Exercise:
What you should copy is the line containing "if Ascii.eqb c" and all lines after it in the entries below, exactly and without anything added.

[[ Extracted material, beginning ]]

(** Four tests of which at most one holds of any element select at most
    the whole list. *)
Lemma filter_exclusive_length {A} (c p1 p2 p3 : A → bool) (l : list A) :
  (∀ x, p1 x = true → c x = false ∧ p2 x = false ∧ p3 x = false) →
  (∀ x, p2 x = true → c x = false ∧ p3 x = false) →
  (∀ x, p3 x = true → c x = false) →
  (length (List.filter p1 l) + length (List.filter p2 l)
   + length (List.filter p3 l) + length (List.filter c l) ≤ length l)%nat.
Proof.
  intros H1 H2 H3. induction l as [|x l IH]; simpl; [lia |].
  destruct (p1 x) eqn:E1.
  - destruct (H1 x E1) as (-> & -> & ->). simpl. lia.
  - destruct (p2 x) eqn:E2.
    + destruct (H2 x E2) as (-> & ->). simpl. lia.
    + destruct (p3 x) eqn:E3.
      * rewrite (H3 x E3). simpl. lia.
      * destruct (c x); simpl; lia.
Qed.

Lemma filter_filter_parse (own q : object → bool) (l : list record) :
  List.filter q (List.filter own (parse <$> l))
  = parse <$> List.filter (λ r, own (parse r) && q (parse r)) l.
Proof.
  induction l as [|r l IH]; [done |].
  rewrite fmap_cons. cbn [List.filter].
  destruct (own (parse r)); cbn [List.filter andb]; [| done].
  destruct (q (parse r)); [rewrite fmap_cons |]; by rewrite IH.
Qed.

Lemma priority_test_exclusive (p p' : string) (task : object) :
  p ≠ p' →
  negb (truthy (get "completed" task)) && strict_eq (get "priority" task) (str p) = true →
  truthy (get "completed" task) = false
  ∧ negb (truthy (get "completed" task)) && strict_eq (get "priority" task) (str p') = false.
Proof.
  intros Hne H. apply andb_true_iff in H as [Hc Hp].
  apply negb_true_iff in Hc. apply strict_eq_true in Hp.
  split; [done |]. apply andb_false_iff. right. apply strict_eq_ne.
  rewrite Hp. congruence.
Qed.

(** C6. For every [userId] and every disk the statistics
    satisfy [total = completed + pending] and
    [high + medium + low <= pending]; and when [userId] is truthy (as every
    generated id is), each count of [byPriority] is the number of that
    user's tasks that are not completed and have that priority. *)
Theorem stats_consistency (userId : value) (d : disk) :
  let s := getTaskStats userId d in
  total s = completed s + pending s
  ∧ high (byPriority s) + medium (byPriority s) + low (byPriority s) <= pending s
  ∧ (truthy userId = true →
     high (byPriority s) = incomplete_with_priority userId "high" (read_tasks d)
     ∧ medium (byPriority s) = incomplete_with_priority userId "medium" (read_tasks d)
     ∧ low (byPriority s) = incomplete_with_priority userId "low" (read_tasks d)).
Proof.
  simpl. split_and!.
  - lia.
  - pose (c := λ task : object, truthy (get "completed" task)).
    pose (pr := λ (p : string) (task : object),
            negb (truthy (get "completed" task))
            && strict_eq (get "priority" task) (str p)).
    assert (∀ p p' x, p ≠ p' → pr p x = true → c x = false ∧ pr p' x = false) as Hex.
    { intros p p' x Hne Hx. by apply priority_test_exclusive with (p := p). }
    pose proof (filter_exclusive_length c (pr "high") (pr "medium") (pr "low")
                  (getTasks userId d)) as H.
    unfold c, pr in H, Hex. unfold len.
    assert ("high" ≠ "medium" ∧ "high" ≠ "low" ∧ "medium" ≠ "low") as (N1 & N2 & N3)
      by done.
    cut (∀ a b c0 t : nat, (a + b + c0 + t ≤ length (getTasks userId d))%nat →
          Z.of_nat a + Z.of_nat b + Z.of_nat c0
          <= Z.of_nat (length (getTasks userId d)) - Z.of_nat t); [| lia].
    intros Hcut. apply Hcut, H.
    + intros x Hx. destruct (Hex _ _ x N1 Hx) as [Hc Hm].
      by destruct (Hex _ _ x N2 Hx) as [_ Hl].
    + intros x Hx. by destruct (Hex _ _ x N3 Hx) as [Hc Hl].
    + intros x Hx. by destruct (Hex _ _ x (not_eq_sym N2) Hx) as [Hc _].
  - intros Ht. unfold incomplete_with_priority, len.
    rewrite (getTasks_scoped _ _ Ht), !filter_filter_parse, !length_fmap.
    split_and!; do 2 f_equal; apply List.filter_ext; intros r;
      rewrite !get_parse; by rewrite andb_assoc.
Qed.
Lemma step_chat_ids (w : World) (e : Event) :
  map Message.id (chatMessages (ui (step w e)))
  ⊆+ map (fun r36 => IdString (uid (lit "m") r36)) (chatDraws w e)
     ++ map Message.id (chatMessages (ui w)).
Proof.
  destruct e; cbn [step].
  1: { rewrite handleVoiceUpload_eq. reflexivity. }
  all: fields w; unfold chatDraws; unfold_handlers; handler_steps;
    rewrite ?map_app; cbn [map app Message.id];
    first [reflexivity | apply submseteq_nil_l
          | rewrite (comm (++)); reflexivity].
Qed.

(** C8, as amended.  [uid] does not look at the ids in use: an id is its
    prefix, an underscore and the seven characters kept of the draw.  Along
    any sequence of events the ids of a collection are pairwise distinct
    provided the draws that [uid] reads for it differ in the characters kept
    and, for the two collections read from the store, the loaded ids are
    distinct and none of them is made again.  (The greeting's id, the number
    1, differs from every id made by [uid].) *)
Theorem ids_unique_when_draws_differ (voice0 : list Upload.t)
  (journal0 : list Entry.t) (now : Z) (b : Browser) (events : list Event) :
  let w0 := mount voice0 journal0 now b in
  fresh_draws (lit "voice") (map Upload.id voice0) (along voiceDraws events w0) ->
  fresh_draws (lit "j") (map Entry.id journal0) (along journalDraws events w0) ->
  NoDup (map kept (along chatDraws events w0)) ->
  let w := run events w0 in
  NoDup (map Upload.id (voiceUploads (ui w)))
  /\ NoDup (map Entry.id (journalEntries (ui w)))
  /\ NoDup (map Message.id (chatMessages (ui w))).
Proof.
  intros w0 Hv Hj Hc w. split; [|split].
  - apply (unique_along_run (fun w => map Upload.id (voiceUploads (ui w)))
             (fun w e => map (uid (lit "voice")) (voiceDraws w e)));
      [apply step_voice_ids|].
    rewrite along_map. now apply fresh_draws_NoDup.
  - apply (unique_along_run (fun w => map Entry.id (journalEntries (ui w)))
             (fun w e => map (uid (lit "j")) (journalDraws w e)));
      [apply step_journal_ids|].
    rewrite along_map. now apply fresh_draws_NoDup.
  - apply (unique_along_run (fun w => map Message.id (chatMessages (ui w)))
             (fun w e => map (fun r36 => IdString (uid (lit "m") r36))
                             (chatDraws w e)));
      [apply step_chat_ids|].
    rewrite along_map. cbn [mount effectJournalEntries effectVoiceUploads
      browser ui chatMessages map Message.id app].
    apply NoDup_cons. split.
    + intros Hin. apply list_elem_of_In, in_map_iff in Hin as (r & Heq & _).
      discriminate Heq.
    + generalize (along chatDraws events w0) Hc. clear.
      intros draws. induction draws as [|r draws IH]; intros Hd; [constructor|].
      cbn [map] in *. apply NoDup_cons in Hd as [Hr Hd].
      apply NoDup_cons. split; [|now apply IH].
      intros Hin. apply Hr.
      apply list_elem_of_In, in_map_iff in Hin as (r' & Heq & Hr').
      assert (Hu : uid (lit "m") r' = uid (lit "m") r) by congruence.
      apply uid_agree in Hu. rewrite <- Hu.
      apply list_elem_of_In. now apply in_map.
Qed.
(** * LookingGlass gateway: session lifecycle and proxy routing

    A shallow embedding of [main.go]: the session registry
    ([sessions] guarded by [sessionsMu]), the handlers [login],
    [session], [proxyHandler], [ping], [logout], the idle reaper
    [cleanupLoop], the teardown [stopSession] and the allocator
    ([randSeq], [randomPort]).

    The handlers are written in a small state monad over a [World]:
    the registry, the mutex, the random generator, the monotonic clock,
    the host (files, mounts) and the trace of the commands the gateway
    has run.  What the gateway cannot decide itself (the readings of the
    clock, whether a command succeeds, the configuration files) is an
    [Env] the handlers are parameterised by. *)

From Stdlib Require Import ZArith Ascii String List Lia Bool.
From stdpp Require Import gmap strings list fin_maps.

Local Open Scope string_scope.
Local Open Scope Z_scope.
Local Open Scope list_scope.

(** ** Strings: the functions of Go's [strings] package the gateway uses *)

Module strings.

(** [strings.HasPrefix s prefix]. *)
Fixpoint HasPrefix (s prefix : string) {struct prefix} : bool :=
  match prefix with
  | EmptyString => true
  | String c prefix' =>
      match s with
      | EmptyString => false
      | String d s' => Ascii.eqb c d && HasPrefix s' prefix'
      end
  end.

(** [s[n:]] for [n <= len(s)]. *)
Fixpoint drop (n : nat) (s : string) : string :=
  match n with
  | O => s
  | S k => match s with
           | EmptyString => EmptyString
           | String _ s' => drop k s'
           end
  end.

(** [strings.TrimPrefix s prefix]: [s] without the leading [prefix];
    [s] itself when it does not start with [prefix]. *)
Definition TrimPrefix (s prefix : string) : string :=
  if HasPrefix s prefix then drop (String.length prefix) s else s.

(** [strings.Cut s sep] for a one-byte separator: the text before and
    after the first [sep], if there is one. *)
Fixpoint Cut (sep : ascii) (s : string) : option (string * string) :=
  match s with
  | EmptyString => None
  | String c s' =>
      if Ascii.eqb c sep then Some (EmptyString, s')
      else match Cut sep s' with
           | Some (a, b) => Some (String c a, b)
           | None => None
           end
  end.

(** [strings.SplitN s sep 2] for a one-byte separator: at most two
    substrings, the second being the unsplit remainder. *)
Definition SplitN2 (s : string) (sep : ascii) : list string :=
  match Cut sep s with
  | Some (a, b) => [a; b]
  | None => [s]
  end.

[[ Extracted material, end ]]

Solved exercise:
      if Ascii.eqb c sep then Some (EmptyString, s')
      else match Cut sep s' with
           | Some (a, b) => Some (String c a, b)
           | None => None
           end
  end.

(** [strings.SplitN s sep 2] for a one-byte separator: at most two
    substrings, the second being the unsplit remainder. *)
Definition SplitN2 (s : string) (sep : ascii) : list string :=
  match Cut sep s with
  | Some (a, b) => [a; b]
  | None => [s]
  end.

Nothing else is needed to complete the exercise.